I am happy to welcome our Guest Blogger, Mark Hochhauser, Ph.D., here writing about patient informed consent – a subject he is a national expert on.
Before Mark begins, I have included an excerpt of consent language taken from a genetic testing patient form:
“In many cases, a genetic test directly detects an abnormality. Molecular testing may detect a change in the DNA (mutation). Cytogenetic testing may identify whether there is extra, missing or rearranged genetic material. Biochemical methods are sometimes used to look at abnormalities in the protein products that are produced by the genes. Most tests are highly sensitive and specific. However, sensitivity and specificity are test dependent.” (Mayo Clinic)
Written by Mark Hochhauser, PhD
Informed consent is an essential part of medical treatment and clinical research. Ethical guidelines in the Declaration of Helsinki, Nuremburg Code, and US Code of Federal Regulations all emphasize that information given to patients and subjects should be written in “understandable language.”
For decades the Food and Drug Administration and National Cancer Institute have recommended that consent forms be written at a 6th-8th grade reading level. Unfortunately, that hasn’t happened. If anything, consent forms are getting longer and more complicated, instead of shorter and more understandable.
What seems to happening is that in their zeal to “comply” with regulations, drug and device companies and health care facilities are writing consent forms that will meet all regulatory requirements—except they will be incomprehensible to the average patient.
Researchers in health literacy and plain language have been trying to improve the quality of written information that’s given to patients and research subjects, but with very limited success. So…
1) Given your own health experiences, how would you describe the quality of the informed consent conversation and paper documents you’ve experienced?
2) What do you think hospitals, clinics, dental offices, etc. can do to better achieve “informed consent” with their patients?

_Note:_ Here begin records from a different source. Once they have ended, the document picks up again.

Lemma returned_meeting_was_posted_with_cached_token_witness :
  exists c' w',
    createMeeting half_hourly standup (Some EmptyString)
      (new_MicrosoftGraphClient "app-id" "app-secret" "contoso", initial_world)
    = (Returned (VObj [("id", VStr "MSpk");
                       ("joinUrl",
                        VStr "https://teams.microsoft.com/l/meetup-join/19")]),
       (c', w'))
    /\ url (last (requests w')
              (token_request
                 (new_MicrosoftGraphClient "app-id" "app-secret" "contoso")))
       = "https://graph.microsoft.com/v1.0/me/onlineMeetings"
    /\ headers (last (requests w')
                  (token_request
                     (new_MicrosoftGraphClient "app-id" "app-secret" "contoso")))
       = [("Authorization", "Bearer eyJ0eXAi");
          ("Content-Type", "application/json")].
Proof.
  destruct (createMeeting half_hourly standup (Some EmptyString)
              (new_MicrosoftGraphClient "app-id" "app-secret" "contoso",
               initial_world)) as [[v | m] [c' w']] eqn:E;
    [| vm_compute in E; discriminate E].
  pose proof (returned_meeting_was_posted_with_cached_token half_hourly standup
                (Some EmptyString) _ c' initial_world w' v E) as Hlast.
  vm_compute in E. injection E as <- <- <-.
  eexists. eexists. split; [reflexivity |].
  rewrite Hlast. split; reflexivity.
Defined.
(** X14. The style of a node is empty or ends with the separator of
    declarations, whichever rule groups wrote to it: what a TEXT appends
    to it starts a declaration of its own. *)
Theorem node_css_closed (d : dict) (css : string) :
  node_css d = Ok css -> closed_style css.
Proof.
  intros H.
  apply node_css_ok in H as (p & l & c & g & b & Hp & Hl & Hc & Hg & Hb & ->).
  repeat apply closed_style_app.
  - unfold position_css in Hp. destruct (has_key _ _); [|apply Ok_inj in Hp as <-; now left].
    apply bind_ok in Hp as (bb & _ & Hp). apply bind_ok in Hp as (x & _ & Hp).
    apply bind_ok in Hp as (y & _ & Hp). apply bind_ok in Hp as (w & _ & Hp).
    apply bind_ok in Hp as (h & _ & Hp). apply Ok_inj in Hp as <-.
    closes_with ("position:absolute; left:" ++ py_str x ++ "px; top:" ++ py_str y
                 ++ "px; width:" ++ py_str w ++ "px; height:" ++ py_str h ++ "px").
  - unfold layout_css in Hl. destruct (truthy _); [|apply Ok_inj in Hl as <-; now left].
    apply bind_ok in Hl as (mode & _ & Hl). apply bind_ok in Hl as (align & _ & Hl).
    apply bind_ok in Hl as (justify & _ & Hl). apply Ok_inj in Hl as <-.
    right.
    exists ("display:flex; "
            ++ "flex-direction:" ++ (if eq_str mode "HORIZONTAL" then "row" else "column") ++ "; "
            ++ "gap:" ++ py_str (get d "itemSpacing" (VInt 0)) ++ "px; "
            ++ "padding:" ++ py_str (get d "paddingTop" (VInt 0)) ++ "px "
            ++ py_str (get d "paddingRight" (VInt 0)) ++ "px "
            ++ py_str (get d "paddingBottom" (VInt 0)) ++ "px "
            ++ py_str (get d "paddingLeft" (VInt 0)) ++ "px; "
            ++ "align-items:" ++ align ++ "; "
            ++ "justify-content:" ++ justify).
    destruct (eq_str mode "HORIZONTAL"); now string_assoc.
  - unfold constraints_css in Hc.
    apply bind_ok in Hc as (h & _ & Hc). apply bind_ok in Hc as (v & _ & Hc).
    apply Ok_inj in Hc as <-. apply closed_style_app.
    + destruct (eq_str h "STRETCH"); [closes_with "width:100%"|].
      destruct (eq_str h "CENTER"); [closes_with "margin-left:auto; margin-right:auto"|].
      now left.
    + destruct (eq_str v "STRETCH"); [closes_with "height:100%"|].
      destruct (eq_str v "CENTER"); [closes_with "margin-top:auto; margin-bottom:auto"|].
      now left.
  - unfold grid_css in Hg. cbv zeta in Hg.
    destruct (truthy _); [|apply Ok_inj in Hg as <-; now left].
    apply bind_ok in Hg as (grid & _ & Hg). apply bind_ok in Hg as (pattern & _ & Hg).
    destruct (eq_str pattern "COLUMNS"); [|apply Ok_inj in Hg as <-; now left].
    apply bind_ok in Hg as (count & _ & Hg). apply bind_ok in Hg as (gutter & _ & Hg).
    apply Ok_inj in Hg as <-.
    closes_with ("display:grid; grid-template-columns: repeat(" ++ py_str count
                 ++ ", 1fr); column-gap: " ++ py_str gutter ++ "px").
  - unfold background_css in Hb. cbv zeta in Hb.
    destruct (negb _); [|apply Ok_inj in Hb as <-; now left].
    destruct (truthy (fills_of d)); [|apply Ok_inj in Hb as <-; now left].
    apply bind_ok in Hb as (fill & _ & Hb). apply bind_ok in Hb as (color & _ & Hb).
    destruct (truthy (VStr color)); [|apply Ok_inj in Hb as <-; now left].
    apply Ok_inj in Hb as <-. closes_with ("background-color: " ++ color).
Qed.

(** ** Instances of the further properties *)

Lemma render_is_preorder_witness :
  tree (VDict album) = true
  /\ preorder (VDict album) = [album; hello_text; picture]
  /\ process_node no_images (VDict album)
     = Ok (empty_div ++ hello_markup
           ++ "<img src=" ++ dq ++ dq ++ " style=" ++ dq ++ dq ++ " />").
Proof.
  split; [reflexivity|]. split; [reflexivity|].
  rewrite (proj1 (render_is_preorder no_images (VDict album) eq_refl)).
  vm_compute. reflexivity.
Defined.

Lemma no_image_no_request_witness :
  Forall (fun d => is_image d = false) (preorder (VDict hello_page))
  /\ process_node unreachable (VDict hello_page) = Ok (empty_div ++ hello_markup).
Proof.
  assert (H : Forall (fun d => is_image d = false) (preorder (VDict hello_page)))
    by (repeat constructor).
  split; [exact H|].
  rewrite (no_image_no_request unreachable no_images (VDict hello_page) H).
  vm_compute. reflexivity.
Defined.

Lemma unread_keys_ignored_witness :
  (forall k, In k read_keys -> lookup k hidden_hello_text = lookup k hello_text)
  /\ process_node no_images (VDict hidden_hello_text) = Ok hello_markup.
Proof.
  assert (H : forall k, In k read_keys ->
                        lookup k hidden_hello_text = lookup k hello_text).
  { intros k Hk. simpl in Hk.
    repeat destruct Hk as [<-|Hk]; try reflexivity. contradiction. }
  split; [exact H|].
  rewrite (unread_keys_ignored no_images hello_text hidden_hello_text H).
  vm_compute. reflexivity.
Defined.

3) Both medical care and research deal with sick patients across the lifespan. What do you think could be done to better communicate with patients aged 18-100+? Think about how your parents or grandparents deal with the written information they’re given.
4) Living in a multi-cultural society, what can be done to better communicate with patients and subjects with different language, culture, and communication backgrounds?
5) Some health care providers and researchers aggressively market their treatment and research services in ways that may conflict with true “informed” consent, sometimes by over-emphasizing the benefits and under-estimating the risks. Can you suggest some strategies for helping patients and subjects make more informed decisions?
More about Dr. Hochhauser
Mark Hochhauser is a readability consultant in Golden Valley, MN. His 1973 PhD is in Experimental Psychology from the University of Pittsburgh. He’s researched the readability of consent forms, HIPAA notices and patient’s bill of rights, and has 125 presentations and 215 publications. For 21 years Mark’s been an IRB member at North Memorial Medical Center in Robbinsdale, MN. He’s consulted with 21 law firms and has testified as an expert witness on the readability, legibility and comprehension of consumer agreements.